(Stored data)
(* ===== verification/StoreFast.v ===== *)
(** * The fast path of the append index, for lanes

    A one-item commit the index validates by itself is one the lane reducer
    accepts, and every lane that reduced before still reduces afterwards,
    provided the committed user message does not take an entry identity that
    a tool intent or a harness activation has reserved. *)

From stdpp Require Import base gmap sets list strings sorting.
From S2P Require Import Prelude RustStr Json Ids Decimal DecimalProofs Model Records Snapshot Reduction.
From S2P Require Import ReductionInv ReductionOps ReductionSafety ReductionHistory Agents SessionErrors WireSeal Store StoreIndex.

(** ** Loops of checks *)

Lemma ofold_checks {E A} (h : A -> Outcome E unit) l :
  ofold (fun _ x => h x) () l = Ok () <-> Forall (fun x => h x = Ok ()) l.
Proof.
  induction l as [|x l IH]; simpl; [by split|]. rewrite Forall_cons, <-IH.
  destruct (h x) as [[]| |]; simpl; naive_solver.
Qed.

Lemma ofold_ext_in {E A S} (h k : S -> A -> Outcome E S) l s :
  (forall s x, x ∈ l -> h s x = k s x) -> ofold h s l = ofold k s l.
Proof.
  revert s. induction l as [|x l IH]; intros s Hext; simpl; [done|]. rewrite Hext by set_solver.
  destruct (k s x); simpl; [|done..]. apply IH. set_solver.
Qed.

(** ** Validated items *)

(** An entry or record the index can decide. *)
Inductive fast_mutation : SessionMutation -> Prop :=
| fast_user entry message : se_body entry = UserMessage message -> fast_mutation (MutEntry entry)
| fast_record stored : lifecycle_record (sr_record stored) = true -> fast_mutation (MutRecord stored).

(** What preparing a commit guarantees of an entry. *)
Definition entry_prepared (s : ReducerState) (m : SessionMutation) : Prop :=
  match m with
  | MutEntry e => lane_leaves s !! se_lane_id e = Some (eh_parent_id (se_header e))
                  /\ entries s !! eh_id (se_header e) = None
  | _ => True
  end.

(** Entry identities that are promised to a later tool result or harness
    revision. *)
Definition reserved (s : ReducerState) (id : EntryId) : Prop :=
  id ∈ map (fun start => ts_result_entry_id start.2) (tool_starts s)
  \/ id ∈ map ha_revision_entry_id (activation_requests s).
Definition takes_reserved (s : ReducerState) (m : SessionMutation) : Prop :=
  match m with MutEntry e => reserved s (eh_id (se_header e)) | _ => False end.

Lemma locally_validated_fast i m :
  is_locally_validated_mutation i m = Ok true -> fast_mutation (smu_mutation m).
Proof.
  unfold is_locally_validated_mutation. intros Hv.
  destruct (ix_incremental_validation_ready i); [|done]. simpl in Hv.
  destruct (smu_mutation m) as [e|stored|l|f']; [| |done..].
  - destruct (se_body e) eqn:Hb; try done. by econstructor.
  - constructor. destruct (sr_record stored) as [o|o|o|o|o|o|o|o|o|o|o|o|o|o|o|o|o|o]; try done.
    simpl in *. destruct (needs_graph_binding i o); [done|]. by destruct (dispatches_inputs o).
Qed.

Section fast.
Context `{Miniserde} `{Blake3}.

Lemma fast_record_accepted s X k m stored :
  totals_ok s -> smu_mutation m = MutRecord stored -> costs_ok (MutRecord stored) ->
  is_locally_validated_mutation (index_of s X) m = Ok true ->
  is_ok (on_record s k stored) = true.
Proof.
  intros Ht Hm Hc Hv. pose proof (locally_validated_fast _ _ Hv) as Hl. rewrite Hm in Hl.
  inversion Hl as [|? Hlr]; subst. rewrite <-(lifecycle_agrees s X k); [|done|].
  - unfold is_locally_validated_mutation in Hv. rewrite Hm in Hv. cbn [index_of ix_incremental_validation_ready negb] in Hv.
    destruct (sr_record stored) as [o|o|o|o|o|o|o|o|o|o|o|o|o|o|o|o|o|o]; try by rewrite Hv.
    destruct (needs_graph_binding _ o), (dispatches_inputs o); try done. by rewrite Hv.
  - intros record Hr. split; [done|]. unfold costs_ok in Hc. by rewrite Hr in Hc.
Qed.

Lemma fast_entry_accepted s X m e :
  state_safe s -> smu_mutation m = MutEntry e -> entry_prepared s (MutEntry e) ->
  is_locally_validated_mutation (index_of s X) m = Ok true ->
  is_ok (on_entry s e) = true.
Proof.
  intros (Hl & Hf & _) Hm [Hleaf Hnone] Hv.
  unfold is_locally_validated_mutation in Hv. rewrite Hm in Hv. simpl in Hv.
  destruct (se_body e) eqn:Hb; try done. apply obind_Ok_inv in Hv as ([] & Hp & _).
  unfold on_entry. rewrite Hb. simpl. rewrite Hleaf. simpl.
  rewrite (proj2 (eqb_true _ _) eq_refl). simpl. rewrite (proj2 (has_false _ _) Hnone). simpl.
  rewrite Hp. simpl.
  assert (match eh_parent_id (se_header e) with
          | Some p => reject_if (negb (has p (entries s)))
              ["entry "; as_str (eh_id (se_header e)); " refers to missing parent "; as_str p]
          | None => Ok () end = Ok ()) as ->.
  { destruct (eh_parent_id (se_header e)) as [p|]; [|done].
    by rewrite (proj2 (has_true _ _) (forest_leaf _ _ Hf _ _ Hleaf)). }
  simpl. destruct (active_operations s !! se_lane_id e) as [o|] eqn:Ha; [|done].
  apply (lc_active _ _ _ _ _ Hl) in Ha as (op & -> & _). done.
Qed.

(** The lane reducer accepts what the index validates. *)
Lemma fast_step s X m :
  state_safe s -> costs_ok (smu_mutation m) -> entry_prepared s (smu_mutation m) ->
  smu_seq m = u64_saturating_add (observed_sequence s) 1 ->
  is_locally_validated_mutation (index_of s X) m = Ok true ->
  exists s', reduce_step s m = Ok s'.
Proof.
  intros Hs Hc Hp Hseq Hv. pose proof (locally_validated_fast _ _ Hv) as Hfast.
  enough (is_ok (reduce_step s m) = true) as Hok by (destruct (reduce_step s m); [eauto|done..]).
  unfold reduce_step. autorewrite with index. simpl. rewrite (proj2 (N.eqb_eq _ _) Hseq), andb_false_r. simpl.
  match goal with |- is_ok (apply_mutation ?t _ _) = _ => set (t' := t) end.
  assert (exists ready, t' = refreshed s (u64_saturating_add (observed_item_index s) 1) (smu_seq m) ready)
    as [ready ->].
  { subst t'. unfold refreshed.
    destruct (preserves_checkpoint_readiness _ _); [exists (checkpoint_ready_for s)|exists None]; by destruct s. }
  clear Hseq. inversion Hfast as [e msg Hb Hm|stored Hr Hm]; simpl.
  - rewrite <-Hm in Hp. eapply (fast_entry_accepted (refreshed s _ _ _) X m); try done.
  - rewrite <-Hm in Hc. eapply (fast_record_accepted (refreshed s _ _ _) X _ m); try done. by destruct Hs as (_ & _ & ?).
Qed.

(** ** Lanes keep reducing *)

(** Activation requests name operations that were opened. *)
Definition requests_known (s : ReducerState) : Prop :=
  Forall (fun r => is_Some (operations s !! ha_operation_id r)) (activation_requests s).

Lemma apply_mutation_requests s k m s' :
  apply_mutation s k m = Ok s' ->
  activation_requests s' = activation_requests s
  \/ exists r, activation_requests s' = activation_requests s ++ [r]
       /\ is_Some (operations s !! ha_operation_id r).
Proof.
  destruct m as [e|r|[seq ts [lane base]]|f']; simpl.
  - intros (_ & _ & _ & _ & requests & ops & -> & _)%on_entry_Ok. by left.
  - unfold on_record. destruct (sr_record r).
    1: { intros (_ & _ & _ & ? & ? & _ & ->)%on_operation_started_Ok. by left. }
    all: unfold_record_handlers; intros; reducer_inv; eauto.
  - intros (_ & _ & ->)%on_lane_created_Ok. by left.
  - unfold on_fact. destruct (sf_fact f'); unfold_fact_handlers; intros; reducer_inv; by left.
Qed.

Lemma apply_mutation_requests_known s k m s' :
  state_lifecycle s -> requests_known s -> apply_mutation s k m = Ok s' -> requests_known s'.
Proof.
  intros Hl Hk Hok. pose proof (apply_mutation_extends _ _ _ _ Hl Hok) as He.
  assert (forall id, is_Some (operations s !! id) -> is_Some (operations s' !! id)) as Hmono.
  { intros id [op Hop]. destruct (ex_operations _ _ He _ _ Hop) as (op' & -> & _). eauto. }
  unfold requests_known in *. destruct (apply_mutation_requests _ _ _ _ Hok) as [->|(r & -> & Hr)].
  - eapply Forall_impl; [exact Hk|]. simpl. auto.
  - apply Forall_app. split; [eapply Forall_impl; [exact Hk|]; simpl; auto|]. by repeat constructor; auto.
Qed.

Lemma apply_mutation_sequence s k m s' :
  apply_mutation s k m = Ok s' -> observed_sequence s' = observed_sequence s.
Proof.
  destruct m as [e|r|[seq ts [lane base]]|f']; simpl.
  - by intros (_ & _ & _ & _ & requests & ops & -> & _)%on_entry_Ok.
  - unfold on_record. destruct (sr_record r).
    1: { by intros (_ & _ & _ & ? & ? & _ & ->)%on_operation_started_Ok. }
    all: unfold_record_handlers; intros; reducer_inv; done.
  - by intros (_ & _ & ->)%on_lane_created_Ok.
  - unfold on_fact. destruct (sf_fact f'); unfold_fact_handlers; intros; reducer_inv; done.
Qed.

(** What the derivations after the fold can still reject. *)
Record reduces (s : ReducerState) (last : Sequence) (lane : LaneId) : Prop := {
  rd_sequence : last = observed_sequence s;
  rd_lane : is_Some (lane_leaves s !! lane);
  rd_tools : validate_tool_results (entries s) (tool_starts s) = Ok ();
  rd_activation : exists a,
    unresolved_activation (activation_requests s) (entries s) (active_operations s !! lane) = Ok a;
}.

Lemma finish_reduction_reduces s last lane :
  state_safe s -> (exists r, finish_reduction s last lane = Ok r) <-> reduces s last lane.
Proof.
  intros (Hl & Hf & _). unfold finish_reduction. split.
  - intros [r Hr]. outcome_inv. apply reject_if_Ok in Hok. bool_inv.
    by split; eauto.
  - intros [-> [leaf Hleaf] Ht [a Ha]]. rewrite N.eqb_refl. simpl. rewrite Hleaf. simpl.
    rewrite Ht. simpl.
    destruct (derive_configuration_total s lane leaf Hf Hleaf) as (chain & _ & ->). simpl.
    rewrite Ha. simpl. unfold derive_recovery_plan.
    destruct (active_operations s !! lane) as [o|] eqn:Hact; [|simpl; eauto].
    apply (lc_active _ _ _ _ _ Hl) in Hact as (op & -> & _). simpl. eauto.
Qed.

(** *** A user message *)

Lemma tool_results_insert es starts id e :
  es !! id = None -> (forall t, se_body e <> ToolResult t) ->
  id ∉ map (fun start : Sequence * ToolStartedRecord => ts_result_entry_id start.2) starts ->
  validate_tool_results es starts = Ok () -> validate_tool_results (<[id := e]> es) starts = Ok ().
Proof.
  intros Hnone He Hid. unfold validate_tool_results.
  intros ([] & Hs & Hes)%obind_Ok_inv. rewrite ofold_checks, Forall_forall in Hs.
  rewrite ofold_checks, Forall_forall in Hes.
  assert (forall call name, any_assistant_call_matches es call name = true ->
    any_assistant_call_matches (<[id := e]> es) call name = true) as Hcalls.
  { intros call name. unfold any_assistant_call_matches. rewrite !existsb_true_elem.
    intros (x & [k Hk]%elem_of_btree_values & Hx). exists x. split; [|done].
    apply elem_of_btree_values. exists k. rewrite lookup_insert_ne by congruence. done. }
  assert (ofold (fun _ '(_, start) => validate_start_result (<[id := e]> es) start) () starts = Ok ())
    as ->.
  { apply ofold_checks, Forall_forall. intros [q t] Ht. specialize (Hs _ Ht). simpl in *.
    unfold validate_start_result in *. rewrite lookup_insert_ne; [done|]. intros ->.
    apply Hid, list_elem_of_fmap. by exists (q, t). }
  simpl. apply ofold_checks, Forall_forall. intros [k x] Hk%elem_of_btree_iter.
  apply lookup_insert_Some in Hk as [[<- <-]|[Hne Hk]]; unfold validate_entry_result.
  - destruct (se_body e) eqn:Hb; try done. by edestruct He.
  - specialize (Hes (k, x) (proj2 (elem_of_btree_iter _ _ _) Hk)). simpl in Hes.
    unfold validate_entry_result in Hes. destruct (se_body x); try done.
    destruct (List.find _ starts) as [[??]|]; [done|]. apply reject_if_Ok in Hes. bool_inv.
    by rewrite Hcalls.
Qed.

Lemma unresolved_activation_insert requests es id e active a :
  id ∉ map ha_revision_entry_id requests ->
  unresolved_activation requests es active = Ok a ->
  unresolved_activation requests (<[id := e]> es) active = Ok a.
Proof.
  intros Hid. unfold unresolved_activation. destruct active as [o|]; [|done]. intros <-.
  apply ofold_ext_in. intros pending r [Hr _]%filter_elem. unfold resolve_activation.
  rewrite lookup_insert_ne; [done|]. intros ->. apply Hid, list_elem_of_fmap. by exists r.
Qed.

(** *** A lifecycle record *)

(** Lifecycle records touch neither entries, intents nor requests, and open
    at most a new operation. *)
Lemma lifecycle_record_frame s k stored s' :
  lifecycle_record (sr_record stored) = true -> on_record s k stored = Ok s' ->
  entries s' = entries s /\ tool_starts s' = tool_starts s
  /\ activation_requests s' = activation_requests s
  /\ forall lane o, active_operations s' !! lane = Some o ->
       active_operations s !! lane = Some o \/ operations s !! o = None.
Proof.
  intros Hl Hok. unfold on_record in Hok.
  destruct (sr_record stored) as [r|r|r|r|r|r|r|r| | | | | | | | |r|r]; try discriminate Hl.
  1: { apply on_operation_started_Ok in Hok as (Hnew & _ & _ & ? & ? & _ & ->). split_and!; try done.
       intros lane o. simpl. rewrite lookup_insert_Some. intros [[_ <-]|[_ ?]]; auto. }
  all: revert Hok; unfold_record_handlers; intros; reducer_inv; split_and!; try done; auto.
  intros lane o. rewrite lookup_delete_Some. intros [_ ?]. auto.
Qed.

(** Every lane that reduced still reduces. *)
Lemma fast_reduces s m s' last lane :
  state_safe s -> requests_known s -> state_safe s' ->
  fast_mutation (smu_mutation m) -> ~ takes_reserved s (smu_mutation m) ->
  reduce_step s m = Ok s' -> reduces s last lane -> reduces s' (smu_seq m) lane.
Proof.
  intros Hs Hk Hs' Hfast Hres Hstep [-> Hlane Ht [a Ha]].
  pose proof (reduce_step_extends _ _ _ (proj1 Hs) Hstep) as He.
  apply reduce_step_Ok in Hstep as (_ & ready & _ & Hok).
  pose proof (apply_mutation_sequence _ _ _ _ Hok) as Hseq. split; [done|by apply (ex_lanes _ _ He)|..].
  - inversion Hfast as [e msg Hb Hm|stored Hr Hm]; rewrite <-Hm in Hok, Hres; simpl in Hok.
    + apply on_entry_Ok in Hok as (_ & Hnone & _ & _ & requests & ops & -> & _). simpl in *.
      apply tool_results_insert; try done; [congruence|]. intros ?. by apply Hres; left.
    + by apply lifecycle_record_frame in Hok as (-> & -> & _).
  - inversion Hfast as [e msg Hb Hm|stored Hr Hm]; rewrite <-Hm in Hok, Hres; simpl in Hok.
    + apply on_entry_Ok in Hok as (_ & Hnone & _ & _ & requests & ops & -> & _). simpl in *.
      exists a. apply unresolved_activation_insert; try done. intros ?. by apply Hres; right.
    + apply lifecycle_record_frame in Hok as (-> & _ & -> & Hact); [|done]. simpl in *.
      destruct (active_operations s' !! lane) as [o|] eqn:Ho; [|by eexists].
      destruct (Hact _ _ Ho) as [Hold|Hnew]; [rewrite Hold in Ha; eauto|].
      exists None. unfold unresolved_activation.
      destruct (List.filter _ _) as [|r l] eqn:Hf; [done|].
      assert (r ∈ List.filter (fun r => ha_operation_id r ==? o) (activation_requests s)) as Hr'
        by (rewrite Hf; by left).
      apply filter_elem in Hr' as [Hin Heq]. bool_inv. subst o.
      apply (proj1 (Forall_forall _ _) Hk) in Hin as [??]. congruence.
Qed.
End fast.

REQUIRED WORK:
Here the output must be the lines above from the line with "(** What the" to the line with "intros (Hl & Hf & _).", both included, duplicated word for word and nothing else.

ANSWER BOX:
(** What the derivations after the fold can still reject. *)
Record reduces (s : ReducerState) (last : Sequence) (lane : LaneId) : Prop := {
  rd_sequence : last = observed_sequence s;
  rd_lane : is_Some (lane_leaves s !! lane);
  rd_tools : validate_tool_results (entries s) (tool_starts s) = Ok ();
  rd_activation : exists a,
    unresolved_activation (activation_requests s) (entries s) (active_operations s !! lane) = Ok a;
}.

Lemma finish_reduction_reduces s last lane :
  state_safe s -> (exists r, finish_reduction s last lane = Ok r) <-> reduces s last lane.
Proof.
  intros (Hl & Hf & _). unfold finish_reduction. split.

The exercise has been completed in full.